(* ===== verification/Os.v ===== *)
(** * System calls

    The setup code talks to the kernel.  A computation is a function of the
    calls made so far; each call is answered by the kernel [os], an arbitrary
    function of the history, and is recorded with its answer.  [open_fds] reads
    the open file descriptors off a history. *)

From S2P Require Import Prelude RustStr RustNet.

(** [ioctl] requests with the structure they pass. *)
Inductive ioctl : Type :=
| TUNSETIFF (name : bytes) (flags : Z)
| SIOCSIFMTU (name : bytes) (mtu : Z)
| SIOCSIFADDR (name : bytes) (addr : bytes)
| SIOCSIFNETMASK (name : bytes) (mask : bytes)
| SIOCSIFFLAGS (name : bytes) (flags : Z)
| SIOCADDRT (dst gateway genmask : bytes) (flags : Z) (dev : bytes).

Inductive clone_flag : Type := CLONE_NEWNET | CLONE_NEWUSER | CLONE_NEWNS.
Inductive mount_flag : Type := MS_REC | MS_PRIVATE | MS_BIND.

Inductive syscall : Type :=
| SysOpen (path : bytes)
| SysSocket
| SysClose (fd : Z)
| SysIoctl (fd : Z) (request : ioctl)
| SysUnshare (flags : list clone_flag)
| SysMount (source : option bytes) (target : bytes) (fstype : option bytes) (flags : list mount_flag)
| SysOpenTree (path : bytes)
| SysMoveMount (fd : Z) (target : bytes)
| SysMkstemp (template : bytes)
| SysWrite (fd : Z) (data : bytes)
| SysRecvmsg (fd : Z)
| SysChmod (fd : Z) (mode : Z)
| SysUnlink (path : bytes).

(** The result of a call: an error number, or a number and bytes (the path
    [mkstemp] chose). *)
Definition answer : Type := result Z (Z * bytes).

Definition history : Type := list (syscall * answer).

(** The kernel. *)
Class Kernel : Type := os : history -> syscall -> answer.

(** Error numbers. *)
Definition EPERM : Z := 1.
Definition EINTR : Z := 4.
Definition ENOSYS : Z := 38.

(** ** Computations *)

Definition sys (E A : Type) : Type := history -> result E A * history.

#[global] Instance sys_ret E : MRet (sys E) := fun A a h => (Ok a, h).
#[global] Instance sys_bind E : MBind (sys E) := fun A B f m h =>
  let '(r, h) := m h in
  match r with Ok a => f a h | Err e => (Err e, h) end.

(** [bail!] *)
Definition bail {E A} (e : E) : sys E A := fun h => (Err e, h).

(** [.context(..)?] on a call *)
Definition sys_map_err {E F A} (f : E -> F) (m : sys E A) : sys F A := fun h =>
  let '(r, h) := m h in (map_err f r, h).

(** The result of a computation as a value, for code that inspects it. *)
Definition attempt {E F A} (m : sys E A) : sys F (result E A) := fun h =>
  let '(r, h) := m h in (Ok r, h).

Section Sys.
Context `{Kernel}.

Definition call (c : syscall) : sys Z (Z * bytes) := fun h =>
  let a := os h c in (a, h ++ [(c, a)]).

(** A call whose result is a number. *)
Definition call_z (c : syscall) : sys Z Z := v ← call c; mret v.1.

(** A call whose result is ignored. *)
Definition call_ {E} (c : syscall) : sys E unit := _ ← attempt (call c); mret ().

(** How computations run. *)
Lemma run_ret {E A} (a : A) h : (mret a : sys E A) h = (Ok a, h).
Proof. done. Qed.

Lemma run_bind {E A B} (m : sys E A) (f : A -> sys E B) h :
  (m ≫= f) h = match m h with (Ok a, h1) => f a h1 | (Err e, h1) => (Err e, h1) end.
Proof. unfold mbind, sys_bind. by destruct (m h) as [[]]. Qed.

(** [write_all]: [write] until nothing is left; a write of no byte is an error.
    Each write takes at least one byte, so the length of the data is enough
    fuel.  A write that a signal interrupts is made again and not recorded. *)
Inductive io_error : Type := IoErrno (e : Z) | WriteZero.

Fixpoint write_loop (fuel : nat) (fd : Z) (data : bytes) : sys io_error unit :=
  match data, fuel with
  | [], _ => mret ()
  | _, O => bail WriteZero
  | _, S fuel =>
      n ← sys_map_err IoErrno (call_z (SysWrite fd data));
      if n =? 0 then bail WriteZero else write_loop fuel fd (drop (Z.to_nat n) data)
  end.

Definition write_all (fd : Z) (data : bytes) : sys io_error unit := write_loop (length data) fd data.

Lemma run_call_z c h : call_z c h =
  (match os h c with Ok v => Ok v.1 | Err e => Err e end, h ++ [(c, os h c)]).
Proof. unfold call_z. rewrite run_bind. unfold call. by destruct (os h c). Qed.

Lemma run_call_ {E} c h : (call_ c : sys E unit) h = (Ok (), h ++ [(c, os h c)]).
Proof. done. Qed.

End Sys.

(** ** Descriptors *)

(** The open descriptors, each with the call that opened it: the kernel uses the
    number of a closed descriptor again, for something else. *)
Definition table_effect (t : nat * gmap Z nat) (e : syscall * answer) : nat * gmap Z nat :=
  (S t.1,
   match e with
   | ((SysOpen _ | SysSocket | SysOpenTree _ | SysMkstemp _ | SysRecvmsg _), Ok (fd, _)) => <[fd := t.1]> t.2
   | (SysClose fd, _) => delete fd t.2
   | _ => t.2
   end).

Definition fd_table (h : history) : gmap Z nat := (foldl table_effect (0%nat, ∅) h).2.

Definition open_fds (h : history) : gset Z := dom (fd_table h).

(** ** Temporary files *)

Definition tmp_effect (paths : gset bytes) (e : syscall * answer) : gset bytes :=
  match e with
  | (SysMkstemp _, Ok (_, path)) => {[path]} ∪ paths
  | (SysUnlink path, Ok _) => paths ∖ {[path]}
  | _ => paths
  end.

Definition tmp_files (h : history) : gset bytes := foldl tmp_effect ∅ h.

(** The files that the kernel refused to remove. *)
Definition refusal (e : syscall * answer) : option bytes :=
  match e with (SysUnlink path, Err _) => Some path | _ => None end.

Definition refused (h : history) : gset bytes := list_to_set (omap refusal h).

Lemma refused_app h k : refused (h ++ k) = refused h ∪ refused k.
Proof. unfold refused. by rewrite omap_app, list_to_set_app_L. Qed.

(** The kernel hands out descriptors that are not open and names that do not
    exist, and writes no more than it is given. *)
Class KernelLaws `{Kernel} : Prop := {
  fresh_fd h c fd p : os h c = Ok (fd, p) ->
    match c with
    | SysOpen _ | SysSocket | SysOpenTree _ | SysMkstemp _ => fd ∉ open_fds h
    | _ => True
    end;
  fresh_tmp h t fd p : os h (SysMkstemp t) = Ok (fd, p) -> p ∉ tmp_files h;
  write_count h fd d n p : os h (SysWrite fd d) = Ok (n, p) -> 0 <= n <= blen d;
}.

Lemma fd_table_snoc h e : fd_table (h ++ [e]) = (table_effect (length h, fd_table h) e).2.
Proof.
  unfold fd_table. rewrite foldl_app. simpl.
  assert (forall n t, (foldl table_effect (n, t) h).1 = (n + length h)%nat) as G.
  { induction h as [|x h IH]; intros n t; simpl; [lia|]. destruct (table_effect (n, t) x) as [n' t'] eqn:E.
    rewrite IH. injection E as <- _. simpl. lia. }
  specialize (G 0%nat ∅). simpl in G. by rewrite G.
Qed.

(** A descriptor was opened by a call of the history. *)
Lemma fd_table_bound h fd n : fd_table h !! fd = Some n -> (n < length h)%nat.
Proof.
  induction h as [|e h IH] using rev_ind; [done|]. rewrite fd_table_snoc, length_app. simpl.
  destruct e as [c a]. intros G. enough (n = length h \/ fd_table h !! fd = Some n) as [->|?%IH] by lia.
  destruct c, a as [[]|]; simpl in G; try (by right); try (apply lookup_delete_Some in G as []; by right).
  all: apply lookup_insert_Some in G as [[_ <-]|[_ G]]; auto.
Qed.

(** The effect of a call on the set of open descriptors. *)
Definition fd_effect (fds : gset Z) (e : syscall * answer) : gset Z :=
  match e with
  | ((SysOpen _ | SysSocket | SysOpenTree _ | SysMkstemp _ | SysRecvmsg _), Ok (fd, _)) => {[fd]} ∪ fds
  | (SysClose fd, _) => fds ∖ {[fd]}
  | _ => fds
  end.

Lemma open_fds_snoc h e : open_fds (h ++ [e]) = fd_effect (open_fds h) e.
Proof.
  unfold open_fds. rewrite fd_table_snoc. destruct e as [[] [[fd p]|err]]; simpl;
    rewrite ?dom_insert_L, ?dom_delete_L; done.
Qed.

Lemma open_fds_table h h' : fd_table h' = fd_table h -> open_fds h' = open_fds h.
Proof. unfold open_fds. by intros ->. Qed.

(** A descriptor that is not open is not in the table. *)
Lemma not_open h fd : fd ∉ open_fds h -> fd_table h !! fd = None.
Proof. apply not_elem_of_dom_1. Qed.

Lemma tmp_files_snoc h e : tmp_files (h ++ [e]) = tmp_effect (tmp_files h) e.
Proof. unfold tmp_files. by rewrite foldl_app. Qed.

(** The calls of a computation, without their answers. *)
Definition calls (h : history) : list syscall := map fst h.

Lemma calls_snoc h e : calls (h ++ [e]) = calls h ++ [e.1].
Proof. unfold calls. by rewrite map_app. Qed.

(** ** Computations that leave no resource behind *)

(** [relates R m]: whatever the outcome, the histories before and after [m] are
    related. *)
Definition relates {E A} (R : relation history) (m : sys E A) : Prop := forall h r h', m h = (r, h') -> R h h'.

Section Relates.
Context {E A : Type} (R : relation history) `{!PreOrder R}.

Lemma relates_ret (a : A) : relates R (mret a : sys E A).
Proof. by intros h r h' [= <- <-]. Qed.

Lemma relates_bail (e : E) : relates R (bail e : sys E A).
Proof. by intros h r h' [= <- <-]. Qed.

Lemma relates_bind {B} (m : sys E A) (k : A -> sys E B) :
  relates R m -> (forall a, relates R (k a)) -> relates R (m ≫= k).
Proof.
  intros Hm Hk h r h' E'. unfold mbind, sys_bind in E'. destruct (m h) as [[a|e] h1] eqn:Em.
  - etrans; [by eapply Hm | by eapply Hk].
  - injection E' as <- <-. by eapply Hm.
Qed.

Lemma relates_map_err {F} (g : E -> F) (m : sys E A) : relates R m -> relates R (sys_map_err g m).
Proof.
  intros Hm h r h' E'. unfold sys_map_err in E'. destruct (m h) eqn:Em. injection E' as <- <-. by eapply Hm.
Qed.

Lemma relates_attempt {F} (m : sys E A) : relates R m -> relates R (attempt m : sys F _).
Proof. intros Hm h r h' E'. unfold attempt in E'. destruct (m h) eqn:Em. injection E' as <- <-. by eapply Hm. Qed.
End Relates.

#[export] Hint Resolve relates_ret relates_bail relates_map_err relates_attempt : tidy.

(** Computations only add to the history. *)
Lemma extends_call `{Kernel} c : relates prefix (call c).
Proof. intros h r h' [= <- <-]. by apply prefix_app_r. Qed.

Lemma extends_call_z `{Kernel} c : relates prefix (call_z c).
Proof. apply relates_bind; [apply _|apply extends_call|intros; by apply relates_ret, _]. Qed.

Lemma extends_call_ `{Kernel} {E} c : relates prefix (call_ c : sys E unit).
Proof. intros h r h' [= <- <-]. by apply prefix_app_r. Qed.

#[export] Hint Resolve extends_call extends_call_z extends_call_ : tidy.

(** What a computation leaves as it was. *)
Definition same {X} (f : history -> X) (h h' : history) : Prop := f h' = f h.

#[global] Instance same_preorder {X} (f : history -> X) : PreOrder (same f).
Proof. split; [by intros h|]. unfold same. intros h1 h2 h3. congruence. Qed.

Notation preserves f := (relates (same f)).

(** The resources held after a history. *)
Definition held (h : history) : gmap Z nat * gset bytes := (fd_table h, tmp_files h).

(** Code that leaves open exactly what was open, and no temporary file. *)
Notation tidy := (preserves held).

(** Calls that neither open nor close anything. *)
Definition neutral (c : syscall) : Prop :=
  match c with
  | SysIoctl _ _ | SysUnshare _ | SysMount _ _ _ _ | SysMoveMount _ _ | SysWrite _ _ | SysChmod _ _ => True
  | _ => False
  end.

Lemma tidy_call `{Kernel} c : neutral c -> tidy (call c).
Proof.
  intros Hc h r h' [= <- <-]. unfold same, held. rewrite fd_table_snoc, tmp_files_snoc. by destruct c.
Qed.

Lemma tidy_call_ `{Kernel} {E} c : neutral c -> tidy (call_ c : sys E unit).
Proof. intros Hc. unfold call_. apply relates_bind; [apply _|by apply relates_attempt, tidy_call|intros ?; by apply relates_ret, _]. Qed.

Lemma tidy_call_z `{Kernel} c : neutral c -> tidy (call_z c).
Proof. intros Hc. apply relates_bind; [apply _|by apply tidy_call|intros ?; by apply relates_ret, _]. Qed.

#[export] Hint Resolve tidy_call_ tidy_call tidy_call_z : tidy.
#[export] Hint Extern 1 (PreOrder _) => apply _ : tidy.
#[export] Hint Extern 1 (neutral _) => exact I : tidy.

Lemma tidy_write_loop `{Kernel} fuel fd data : tidy (write_loop fuel fd data).
Proof.
  revert data. induction fuel as [|fuel IH]; intros [|b data]; cbn [write_loop]; try (by apply relates_ret, _); try (by apply relates_bail, _).
  apply relates_bind; [apply _|apply relates_map_err, tidy_call_z; done|].
  intros n. case_if; [by apply relates_bail, _ | apply IH].
Qed.

Lemma tidy_write_all `{Kernel} fd data : tidy (write_all fd data).
Proof. apply tidy_write_loop. Qed.

#[export] Hint Resolve tidy_write_all : tidy.

Lemma extends_write_all `{Kernel} fd data : relates prefix (write_all fd data).
Proof.
  unfold write_all. generalize (length data). intros fuel. revert data.
  induction fuel as [|fuel IH]; intros [|b data]; cbn [write_loop]; try (by apply relates_ret, _); try (by apply relates_bail, _).
  apply relates_bind; [apply _|apply relates_map_err, extends_call_z|].
  intros n. case_if; [by apply relates_bail, _ | apply IH].
Qed.

#[export] Hint Resolve extends_write_all : tidy.

(** Tidiness of straight-line code. *)
Ltac tidy :=
  repeat first
    [ match goal with |- relates _ (mbind _ _) => apply relates_bind; [apply _| |intros ?] end
    | match goal with |- relates _ (match ?x with _ => _ end) => destruct x end
    | solve [eauto with tidy]
    | match goal with |- relates _ (attempt _) => apply relates_attempt end
    | match goal with |- relates _ (sys_map_err _ _) => apply relates_map_err end
    | apply tidy_call; exact I ].

(** Code that leaves open exactly what was open, and no temporary file but those
    that the kernel refuses to remove. *)
Definition tidied (h h' : history) : Prop :=
  exists new, h' = h ++ new /\ fd_table h' = fd_table h /\
    tmp_files h ⊆ tmp_files h' /\ tmp_files h' ⊆ tmp_files h ∪ refused new.

#[global] Instance tidied_preorder : PreOrder tidied.
Proof.
  split.
  - intros h. exists []. rewrite app_nil_r. set_solver.
  - intros h1 h2 h3 (k1 & -> & F1 & S1 & T1) (k2 & -> & F2 & S2 & T2). exists (k1 ++ k2).
    rewrite app_assoc, refused_app. split_and!; [done|congruence|set_solver|set_solver].
Qed.

Lemma tidy_tidied {E A} (m : sys E A) : relates (same held) m -> relates prefix m -> relates tidied m.
Proof.
  intros Hm Hp h r h' Hr. destruct (Hp _ _ _ Hr) as [k ->]. apply Hm in Hr. injection Hr as Hf Ht.
  exists k. rewrite Hf, Ht. set_solver.
Qed.

Lemma tidy_then {E A} (m : sys E A) h r h' : tidy m -> m h = (r, h') ->
  fd_table h' = fd_table h /\ tmp_files h' = tmp_files h.
Proof. intros Hm Hr. apply Hm in Hr. by injection Hr. Qed.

# Task:
Take from the material above the lines running from the one with "Lemma fd_table_snoc h" through the one with "related. *)", and repeat them exactly, with nothing else.

# Written solution:
Lemma fd_table_snoc h e : fd_table (h ++ [e]) = (table_effect (length h, fd_table h) e).2.
Proof.
  unfold fd_table. rewrite foldl_app. simpl.
  assert (forall n t, (foldl table_effect (n, t) h).1 = (n + length h)%nat) as G.
  { induction h as [|x h IH]; intros n t; simpl; [lia|]. destruct (table_effect (n, t) x) as [n' t'] eqn:E.
    rewrite IH. injection E as <- _. simpl. lia. }
  specialize (G 0%nat ∅). simpl in G. by rewrite G.
Qed.

(** A descriptor was opened by a call of the history. *)
Lemma fd_table_bound h fd n : fd_table h !! fd = Some n -> (n < length h)%nat.
Proof.
  induction h as [|e h IH] using rev_ind; [done|]. rewrite fd_table_snoc, length_app. simpl.
  destruct e as [c a]. intros G. enough (n = length h \/ fd_table h !! fd = Some n) as [->|?%IH] by lia.
  destruct c, a as [[]|]; simpl in G; try (by right); try (apply lookup_delete_Some in G as []; by right).
  all: apply lookup_insert_Some in G as [[_ <-]|[_ G]]; auto.
Qed.

(** The effect of a call on the set of open descriptors. *)
Definition fd_effect (fds : gset Z) (e : syscall * answer) : gset Z :=
  match e with
  | ((SysOpen _ | SysSocket | SysOpenTree _ | SysMkstemp _ | SysRecvmsg _), Ok (fd, _)) => {[fd]} ∪ fds
  | (SysClose fd, _) => fds ∖ {[fd]}
  | _ => fds
  end.

Lemma open_fds_snoc h e : open_fds (h ++ [e]) = fd_effect (open_fds h) e.
Proof.
  unfold open_fds. rewrite fd_table_snoc. destruct e as [[] [[fd p]|err]]; simpl;
    rewrite ?dom_insert_L, ?dom_delete_L; done.
Qed.

Lemma open_fds_table h h' : fd_table h' = fd_table h -> open_fds h' = open_fds h.
Proof. unfold open_fds. by intros ->. Qed.

(** A descriptor that is not open is not in the table. *)
Lemma not_open h fd : fd ∉ open_fds h -> fd_table h !! fd = None.
Proof. apply not_elem_of_dom_1. Qed.

Lemma tmp_files_snoc h e : tmp_files (h ++ [e]) = tmp_effect (tmp_files h) e.
Proof. unfold tmp_files. by rewrite foldl_app. Qed.

(** The calls of a computation, without their answers. *)
Definition calls (h : history) : list syscall := map fst h.

Lemma calls_snoc h e : calls (h ++ [e]) = calls h ++ [e.1].
Proof. unfold calls. by rewrite map_app. Qed.

(** ** Computations that leave no resource behind *)

(** [relates R m]: whatever the outcome, the histories before and after [m] are
    related. *)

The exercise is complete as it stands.